Outlook: Just too much

Click to follow
The Independent Online
IN HIS time Sir David Tweedie was something of a hero. The spate of corporate collapses of the late 1980s and early 1990s had so tarnished the credibility of the accountancy profession that there was a clear need for a crusader to seek out, challenge and blow away the creative techniques that had been used to tart up the accounts of so many.

Plain David Tweedie, as he was then, positively revelled in the role when he became the first chairman of the Accounting Standards Board in 1990, keeping a blown-up copy of the headline "Most Hated Accountant in Britain" in his office and always ready to swing opinion his way with a suitable sound bite. He was often as creative with his language as his targets were with their accounts. "Psychoanalytical accounting" and "big bath provisions" were two of his catchphrases.

In the 10-year term that concludes next year, he has achieved a great deal. Most of the rules by which UK companies set out their accounts are much clearer than they were and, accordingly, users generally have a much better idea of what is happening to their investments.

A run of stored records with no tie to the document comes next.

(** * Substrate matching pipeline: a shallow embedding and its properties

    The development follows four source files:
    - [substrate/shared/models/core.py]        (the data model),
    - [substrate/cloud/matching/engine.py]     ([CapabilityMatcher]),
    - [substrate/cloud/matching/semantic_engine.py] ([SemanticMatcher]),
    - [substrate/cloud/transparency/engine.py] ([TransparencyEngine]).

    Conventions of the embedding.
    - A Python [float] is an exact rational [Q]; scores are compared with
      [Qle_bool] and equated with [==].  Rounding, infinities and NaN are
      outside the model.
    - A Python [str] is a [string] of ASCII characters.
    - A [Set[str]] field is the list of its elements in iteration order;
      the set operations of the code ([&], [|], [len]) go through [gset].
    - A [Dict[str, Any]] is a [gmap string PyVal].
    - Fields filled by [uuid4()] and [datetime.now()] ([match_id],
      [step_id], [graph_id], [created_at], [timestamp]) are left out: no
      function modelled here reads them.
    - The methods of [CapabilityMatcher] run in a state monad over the
      object's fields, so that every read and write of [self] is explicit. *)

From Stdlib Require Import QArith Qabs Qminmax Lqa ZArith Ascii.
From Stdlib Require String.
From stdpp Require Import gmap strings pretty list fin_maps sorting.

(** ** Python primitives used by the source *)

Module Py.

(** [Any]-typed values stored in the string-keyed dictionaries. *)
Inductive PyVal : Type :=
| PyNone
| PyBool (b : bool)
| PyInt (z : Z)
| PyFloat (q : Q)
| PyStr (s : string)
| PyStrList (l : list string).

(** Truth value of an object in a condition ([if x:], [x or y]). *)
Definition truthy (v : PyVal) : bool :=
  match v with
  | PyNone => false
  | PyBool b => b
  | PyInt z => negb (z =? 0)%Z
  | PyFloat q => negb (Qeq_bool q 0%Q)
  | PyStr s => negb (String.eqb s "")
  | PyStrList l => match l with [] => false | _ => true end
  end.

Definition str_truthy (s : string) : bool := negb (String.eqb s "").

(** [Optional[str]] in a condition: [None] and [""] are both false. *)
Definition opt_str_truthy (o : option string) : bool :=
  match o with None => false | Some s => str_truthy s end.

Definition list_truthy {A} (l : list A) : bool :=
  match l with [] => false | _ => true end.

Definition dict_truthy (d : gmap string PyVal) : bool :=
  negb (size d =? 0)%nat.

(** [d.get(k)] followed by a truth test: a missing key gives [None]. *)
Definition dict_get_truthy (d : gmap string PyVal) (k : string) : bool :=
  match d !! k with None => false | Some v => truthy v end.

(** [str.lower()] on ASCII. *)
Definition lower_char (a : ascii) : ascii :=
  let n := nat_of_ascii a in
  if (65 <=? n)%nat && (n <=? 90)%nat then ascii_of_nat (n + 32) else a.

Fixpoint lower (s : string) : string :=
  match s with
  | EmptyString => EmptyString
  | String a r => String (lower_char a) (lower r)
  end.

(** [str.isspace] on ASCII: TAB, LF, VT, FF, CR, FS..US and space. *)
Definition is_whitespace (a : ascii) : bool :=
  let n := nat_of_ascii a in
  ((9 <=? n)%nat && (n <=? 13)%nat) || ((28 <=? n)%nat && (n <=? 32)%nat).

Definition flush (cur : list ascii) : list string :=
  match cur with
  | [] => []
  | _ => [String.string_of_list_ascii (rev cur)]
  end.

Fixpoint split_go (cur : list ascii) (s : string) : list string :=
  match s with
  | EmptyString => flush cur
  | String a r =>
      if is_whitespace a then flush cur ++ split_go [] r
      else split_go (a :: cur) r
  end.

(** [str.split()] with no argument: runs of whitespace separate the
    words and no empty word is produced. *)
Definition split (s : string) : list string := split_go [] s.

(** [sep.join(l)]. *)
Fixpoint join (sep : string) (l : list string) : string :=
  match l with
  | [] => ""
  | [x] => x
  | x :: r => x +:+ sep +:+ join sep r
  end.

(** [s[:n]] on a string, for [n >= 0]. *)
Definition str_prefix (n : nat) (s : string) : string := String.substring 0 n s.

(** [l[:k]] on a list: a negative [k] counts from the end. *)
Definition slice_to {A} (k : Z) (l : list A) : list A :=
  if (0 <=? k)%Z then take (Z.to_nat k) l
  else take (length l - Z.to_nat (- k)) l.

(** [x or y] for [x : Optional[int]]. *)
Definition int_or (x : option Z) (y : Z) : Z :=
  match x with
  | None => y
  | Some z => if (z =? 0)%Z then y else z
  end.

(** [max(a, b)] and [min(a, b)]: the first argument is kept on ties. *)
Definition max (a b : Q) : Q := if Qle_bool b a then a else b.
Definition min (a b : Q) : Q := if Qle_bool a b then a else b.
Definition abs (x : Q) : Q := if Qle_bool 0%Q x then x else (- x)%Q.

(** [a / b] on two [int]s (true division); callers guard [b <> 0]. *)
Definition truediv (a b : nat) : Q :=
  (inject_Z (Z.of_nat a) / inject_Z (Z.of_nat b))%Q.

(** [sum(l)]: starts from [0] and adds from the left. *)
Definition sum (l : list Q) : Q := fold_left Qplus l 0%Q.

(** Rounding of the non-negative fraction [a / b] to the nearest integer,
    ties to even. *)
Definition round_half_even (a b : N) : N :=
  let q := (a / b)%N in
  let r := (a mod b)%N in
  if (2 * r <? b)%N then q
  else if (b <? 2 * r)%N then (q + 1)%N
  else if N.even q then q else (q + 1)%N.

Definition two_digits (n : N) : string :=
  if (n <? 10)%N then "0" +:+ pretty n else pretty n.

(** [f"{x:.2f}"]. *)
Definition format_2f (x : Q) : string :=
  let scaled := round_half_even (Z.abs_N (Qnum x) * 100) (Npos (Qden x)) in
  (if (Qnum x <? 0)%Z then "-" else "") +:+
  pretty (scaled / 100)%N +:+ "." +:+ two_digits (scaled mod 100)%N.

(** [list.sort(key=key, reverse=True)]: the stable sort, descending.
    An element is placed before the first element whose key is not
    strictly greater than its own, so equal keys keep their order. *)
Section Sort.
Context {A : Type} (key : A → Q).

Fixpoint insert_desc (x : A) (l : list A) : list A :=
  match l with
  | [] => [x]
  | y :: r =>
      if Qle_bool (key y) (key x) then x :: y :: r
      else y :: insert_desc x r
  end.

Definition sort_desc (l : list A) : list A := foldr insert_desc [] l.
End Sort.

End Py.

(** ** Data model ([core.py]) *)

Inductive PrivacyLevel := PUBLIC | NETWORK_PRIVACY | PRIVATE | CONFIDENTIAL.

Inductive CapabilityType := SKILL | RESOURCE | KNOWLEDGE | NETWORK | TIME | FUNDING.

Inductive ProblemDomain :=
  ROBOTICS | RESEARCH | SOFTWARE | HARDWARE | BIOLOGY | CLIMATE | HEALTH
| EDUCATION | MANUFACTURING | OTHER.

#[global] Instance CapabilityType_eq_dec : EqDecision CapabilityType.
Proof. solve_decision. Defined.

But you can always have too much of a good thing and lately his pronouncements have become more and more arcane. Yesterday's proposals for trying to bring some sort of consistency into companies' treatment of deferred tax are just the latest attempt to deal with problems that were hardly on the radar when Sir David started out.

Defenders of the ASB maintain that issues of how to treat tax and pensions may look obscure, but are every bit as serious as the acquisition accounting abuses that were tackled earlier this decade. This hardly seems believable, since it is the cash position of a company that bankers, other creditors and investors are most interested in. If the tax is never likely to be paid, it might reasonably be argued that accounts that provide for it are less representative of the reality than those that do not. The issue thus becomes of little more than academic interest.

Much of the justification for these changes is the pressure to bring British accounting practice further into line with other parts of the world. However, the tendency for Britain's standard setters to include a few tweaks of their own is evidence that - inevitable as it is in an increasingly global economy - harmonisation of accounting rules is still some way from being a reality. If it is to come any closer, there will have to be a new breed of less high-profile, more accommodating leaders of the national standard-setting bodies, in Britain and the US in particular.